Data supplied:
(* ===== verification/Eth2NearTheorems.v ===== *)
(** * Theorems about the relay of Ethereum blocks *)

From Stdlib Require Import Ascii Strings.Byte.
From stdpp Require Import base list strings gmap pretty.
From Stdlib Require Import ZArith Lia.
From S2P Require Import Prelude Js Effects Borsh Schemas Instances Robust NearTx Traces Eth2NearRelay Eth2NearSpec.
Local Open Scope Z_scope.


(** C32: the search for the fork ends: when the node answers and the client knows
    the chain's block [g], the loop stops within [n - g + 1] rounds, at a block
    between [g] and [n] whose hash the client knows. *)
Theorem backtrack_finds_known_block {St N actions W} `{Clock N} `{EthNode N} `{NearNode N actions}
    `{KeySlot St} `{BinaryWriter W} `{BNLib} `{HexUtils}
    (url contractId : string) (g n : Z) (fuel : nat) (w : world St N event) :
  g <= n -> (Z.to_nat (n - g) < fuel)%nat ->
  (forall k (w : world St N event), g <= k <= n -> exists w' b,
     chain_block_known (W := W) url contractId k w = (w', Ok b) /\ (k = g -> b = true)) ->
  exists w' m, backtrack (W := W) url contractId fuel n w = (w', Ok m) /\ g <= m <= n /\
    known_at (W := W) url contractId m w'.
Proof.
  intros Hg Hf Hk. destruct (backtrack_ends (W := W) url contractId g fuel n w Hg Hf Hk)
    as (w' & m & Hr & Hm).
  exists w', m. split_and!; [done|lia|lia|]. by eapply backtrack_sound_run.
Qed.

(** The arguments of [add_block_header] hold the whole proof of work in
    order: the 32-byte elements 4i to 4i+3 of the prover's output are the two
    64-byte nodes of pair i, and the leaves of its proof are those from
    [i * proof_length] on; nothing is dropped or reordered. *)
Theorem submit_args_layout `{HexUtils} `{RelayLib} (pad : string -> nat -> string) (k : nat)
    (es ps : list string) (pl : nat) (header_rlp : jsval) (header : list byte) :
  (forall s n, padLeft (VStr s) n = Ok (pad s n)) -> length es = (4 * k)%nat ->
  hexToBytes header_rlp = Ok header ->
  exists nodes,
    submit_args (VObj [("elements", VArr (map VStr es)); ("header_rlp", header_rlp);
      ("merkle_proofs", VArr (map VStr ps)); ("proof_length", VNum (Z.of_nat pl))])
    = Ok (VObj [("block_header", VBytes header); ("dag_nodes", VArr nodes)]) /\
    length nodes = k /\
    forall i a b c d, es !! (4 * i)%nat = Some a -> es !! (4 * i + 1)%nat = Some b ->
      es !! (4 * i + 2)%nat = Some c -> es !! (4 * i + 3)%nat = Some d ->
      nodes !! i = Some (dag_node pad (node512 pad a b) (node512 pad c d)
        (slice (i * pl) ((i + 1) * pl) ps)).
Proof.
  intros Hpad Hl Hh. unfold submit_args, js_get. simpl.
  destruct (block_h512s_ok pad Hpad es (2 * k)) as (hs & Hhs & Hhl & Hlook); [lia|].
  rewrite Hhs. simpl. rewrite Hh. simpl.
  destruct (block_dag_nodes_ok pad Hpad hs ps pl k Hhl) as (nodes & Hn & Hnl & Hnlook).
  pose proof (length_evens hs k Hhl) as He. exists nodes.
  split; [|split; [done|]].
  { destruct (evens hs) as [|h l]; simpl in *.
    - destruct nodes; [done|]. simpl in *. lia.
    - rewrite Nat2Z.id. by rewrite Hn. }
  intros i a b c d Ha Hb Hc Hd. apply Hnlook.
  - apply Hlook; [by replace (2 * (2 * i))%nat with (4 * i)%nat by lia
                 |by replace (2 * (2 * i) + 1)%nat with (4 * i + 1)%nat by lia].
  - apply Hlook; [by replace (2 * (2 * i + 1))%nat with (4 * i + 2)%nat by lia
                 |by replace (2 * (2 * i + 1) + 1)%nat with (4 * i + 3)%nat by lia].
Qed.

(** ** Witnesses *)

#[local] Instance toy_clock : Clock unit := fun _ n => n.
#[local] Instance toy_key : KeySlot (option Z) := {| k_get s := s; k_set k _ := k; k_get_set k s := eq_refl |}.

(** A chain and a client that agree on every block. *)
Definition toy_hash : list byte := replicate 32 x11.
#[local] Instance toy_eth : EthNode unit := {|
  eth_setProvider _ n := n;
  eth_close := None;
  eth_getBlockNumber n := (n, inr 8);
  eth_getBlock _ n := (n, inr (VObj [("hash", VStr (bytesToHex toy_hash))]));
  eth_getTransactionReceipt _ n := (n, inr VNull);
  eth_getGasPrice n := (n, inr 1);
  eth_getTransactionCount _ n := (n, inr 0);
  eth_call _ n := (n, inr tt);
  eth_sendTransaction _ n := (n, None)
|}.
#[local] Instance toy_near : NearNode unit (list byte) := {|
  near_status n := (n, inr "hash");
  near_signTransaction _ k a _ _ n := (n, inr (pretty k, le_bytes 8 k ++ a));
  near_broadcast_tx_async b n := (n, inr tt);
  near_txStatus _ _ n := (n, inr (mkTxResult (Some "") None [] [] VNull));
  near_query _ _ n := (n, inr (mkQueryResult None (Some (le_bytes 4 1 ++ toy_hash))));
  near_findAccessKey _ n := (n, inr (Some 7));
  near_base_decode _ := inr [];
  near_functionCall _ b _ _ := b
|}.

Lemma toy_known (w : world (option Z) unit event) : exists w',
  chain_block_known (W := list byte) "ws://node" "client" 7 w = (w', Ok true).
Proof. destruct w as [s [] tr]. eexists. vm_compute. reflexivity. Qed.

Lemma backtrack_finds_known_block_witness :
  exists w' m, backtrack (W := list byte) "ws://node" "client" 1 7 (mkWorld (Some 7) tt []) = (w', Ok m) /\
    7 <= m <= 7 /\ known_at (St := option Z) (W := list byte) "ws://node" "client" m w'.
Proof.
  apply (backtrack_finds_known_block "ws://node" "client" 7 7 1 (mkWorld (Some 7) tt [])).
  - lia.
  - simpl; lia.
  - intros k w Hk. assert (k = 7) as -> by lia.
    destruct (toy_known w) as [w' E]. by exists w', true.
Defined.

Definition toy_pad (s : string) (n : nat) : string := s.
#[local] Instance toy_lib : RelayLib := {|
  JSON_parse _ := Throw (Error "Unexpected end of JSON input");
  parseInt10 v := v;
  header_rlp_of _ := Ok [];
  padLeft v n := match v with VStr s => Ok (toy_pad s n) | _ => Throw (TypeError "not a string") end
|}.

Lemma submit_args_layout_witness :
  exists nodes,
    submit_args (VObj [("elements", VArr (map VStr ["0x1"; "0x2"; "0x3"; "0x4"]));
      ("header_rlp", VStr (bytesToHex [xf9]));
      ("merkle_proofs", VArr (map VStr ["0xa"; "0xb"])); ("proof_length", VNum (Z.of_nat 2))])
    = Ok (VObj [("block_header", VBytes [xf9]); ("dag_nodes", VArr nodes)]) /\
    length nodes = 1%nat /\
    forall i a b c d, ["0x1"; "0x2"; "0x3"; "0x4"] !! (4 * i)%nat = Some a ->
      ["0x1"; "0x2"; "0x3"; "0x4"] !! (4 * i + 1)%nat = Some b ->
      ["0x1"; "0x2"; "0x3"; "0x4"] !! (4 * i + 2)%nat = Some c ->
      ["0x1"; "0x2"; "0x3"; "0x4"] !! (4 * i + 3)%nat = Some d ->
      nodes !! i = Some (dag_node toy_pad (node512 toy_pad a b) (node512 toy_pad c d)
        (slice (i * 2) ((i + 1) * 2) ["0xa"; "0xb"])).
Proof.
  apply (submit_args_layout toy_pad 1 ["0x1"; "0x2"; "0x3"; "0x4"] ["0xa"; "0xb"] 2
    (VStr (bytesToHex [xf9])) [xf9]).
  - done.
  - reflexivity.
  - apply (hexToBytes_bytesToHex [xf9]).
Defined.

What the task asks: Copy out each line of the listing that holds the word "Require".

Answer for the task:
From Stdlib Require Import Ascii Strings.Byte.
From stdpp Require Import base list strings gmap pretty.
From Stdlib Require Import ZArith Lia.
From S2P Require Import Prelude Js Effects Borsh Schemas Instances Robust NearTx Traces Eth2NearRelay Eth2NearSpec.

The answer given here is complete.